(* ===== verification/LinuxX86.v ===== *)
(** * Address arithmetic of the Linux x86-64 guest

    The guest symbols of plugin/symbol-x86_64.h that describe the kernel's
    two linear mappings, and the conversions of plugin/linux-x86_64.c and
    plugin/lib.c built on them. *)

From S2P Require Import Prelude.

(** ** plugin/symbol-x86_64.h: guest OS memory mapping *)

Definition __START_KERNEL_map : Z := 0xffffffff80000000.
Definition PAGE_OFFSET : Z := 0xffff880000000000.

(** ** plugin/linux-x86_64.c *)

(** GPA to GVA, through the kernel's direct mapping. *)
Definition __va (x : Z) : Z := u64 (x + PAGE_OFFSET).

(** GVA to GPA.  The comparison [x > y] is the carry of the subtraction:
    it tells the kernel image mapping from the direct mapping. *)
Definition virt_to_phys (x : Z) : Z :=
  let y := u64 (x - __START_KERNEL_map) in
  u64 (y + (if x >? y then 0x0 else u64 (__START_KERNEL_map - PAGE_OFFSET))).

Definition __pa (x : Z) : Z := virt_to_phys x.

(** ** plugin/lib.c *)

(** [(unsigned long)log2((double)v)], which is the integer logarithm for
    the powers of two the plugin calls it with ([PTRS_PER_PTE]). *)
Definition ilog2 (v : Z) : Z := Z.log2 v.

(** ** Properties *)

(** An address of the kernel image mapping. *)
Definition in_kernel_map (x : Z) : Prop := __START_KERNEL_map <= x < 2 ^ 64.

(** An address of the direct mapping of physical memory. *)
Definition in_direct_map (x : Z) : Prop := PAGE_OFFSET <= x < __START_KERNEL_map.

Lemma virt_to_phys_kernel x :
  in_kernel_map x -> virt_to_phys x = x - __START_KERNEL_map.
Proof.
  unfold in_kernel_map, virt_to_phys, __START_KERNEL_map, u64. intros H.
  rewrite (Z.mod_small (x - _)) by lia.
  rewrite Z.gtb_ltb, (proj2 (Z.ltb_lt _ _)) by lia.
  rewrite Z.add_0_r. apply Z.mod_small. lia.
Qed.

Lemma virt_to_phys_direct x :
  in_direct_map x -> virt_to_phys x = x - PAGE_OFFSET.
Proof.
  unfold in_direct_map, virt_to_phys, __START_KERNEL_map, PAGE_OFFSET, u64. intros H.
  replace ((x - 18446744071562067968) mod 2 ^ 64)
    with (x - 18446744071562067968 + 2 ^ 64).
  2: { rewrite <- (Z.mod_add _ 1) by lia. symmetry. apply Z.mod_small. lia. }
  rewrite Z.gtb_ltb, (proj2 (Z.ltb_ge _ _)) by lia.
  replace ((18446744071562067968 - 18446612132314218496) mod 2 ^ 64)
    with (18446744071562067968 - 18446612132314218496) by reflexivity.
  replace (_ + _) with ((x - 18446612132314218496) + 1 * 2 ^ 64) by lia.
  rewrite Z.mod_add by lia. apply Z.mod_small. lia.
Qed.

(** Physical addresses the direct mapping covers below the kernel image. *)
Definition direct_mapped (p : Z) : Prop :=
  0 <= p < __START_KERNEL_map - PAGE_OFFSET.

Lemma __va_direct p : direct_mapped p -> __va p = p + PAGE_OFFSET.
Proof.
  unfold direct_mapped, __va, __START_KERNEL_map, PAGE_OFFSET. intros.
  apply u64_small. lia.
Qed.

Lemma virt_to_phys_va p : direct_mapped p -> virt_to_phys (__va p) = p.
Proof.
  intros H. rewrite __va_direct by done.
  rewrite virt_to_phys_direct; [lia|].
  unfold direct_mapped, in_direct_map in *. lia.
Qed.

Lemma virt_to_phys_va_off p k :
  0 <= k -> direct_mapped p -> direct_mapped (p + k) ->
  virt_to_phys (u64 (__va p + k)) = p + k.
Proof.
  intros. transitivity (virt_to_phys (__va (p + k))); [|by apply virt_to_phys_va].
  unfold __va. rewrite u64_add_l. do 2 f_equal. lia.
Qed.

#[export] Hint Rewrite virt_to_phys_va using done : mach.

(** ** Claims *)

(** [virt_to_phys] inverts both of the kernel's linear mappings: an
    address of the kernel image goes to its offset in the image, an
    address of the direct mapping to the physical address it maps, and
    [__va] followed by [virt_to_phys] is the identity on every physical
    address below the kernel image's window, with no 64-bit wrap-around. *)
Theorem virt_to_phys_correct :
  (forall x, in_kernel_map x -> virt_to_phys x = x - __START_KERNEL_map) /\
  (forall x, in_direct_map x -> virt_to_phys x = x - PAGE_OFFSET) /\
  (forall p, direct_mapped p -> in_direct_map (__va p) /\ __pa (__va p) = p).
Proof.
  split_and!; [exact virt_to_phys_kernel|exact virt_to_phys_direct|].
  intros p Hp. split; [|by apply virt_to_phys_va].
  rewrite __va_direct by done. unfold in_direct_map, direct_mapped in *. lia.
Qed.

Lemma virt_to_phys_correct_witness :
  virt_to_phys 0xffffffff81c14440 = 0x1c14440 /\ __pa (__va 0x100000) = 0x100000.
Proof.
  split.
  - rewrite (proj1 virt_to_phys_correct); [done|].
    unfold in_kernel_map, __START_KERNEL_map. lia.
  - apply (proj2 (proj2 virt_to_phys_correct)).
    unfold direct_mapped, __START_KERNEL_map, PAGE_OFFSET. lia.
Defined.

━━━━━━━━━━━━━━━━━━━━━━━━━━━━━━

(Task goal): Nothing but the lines holding the word "below" should be returned from the listing above.

(Your solution):
(** Physical addresses the direct mapping covers below the kernel image. *)
    address below the kernel image's window, with no 64-bit wrap-around. *)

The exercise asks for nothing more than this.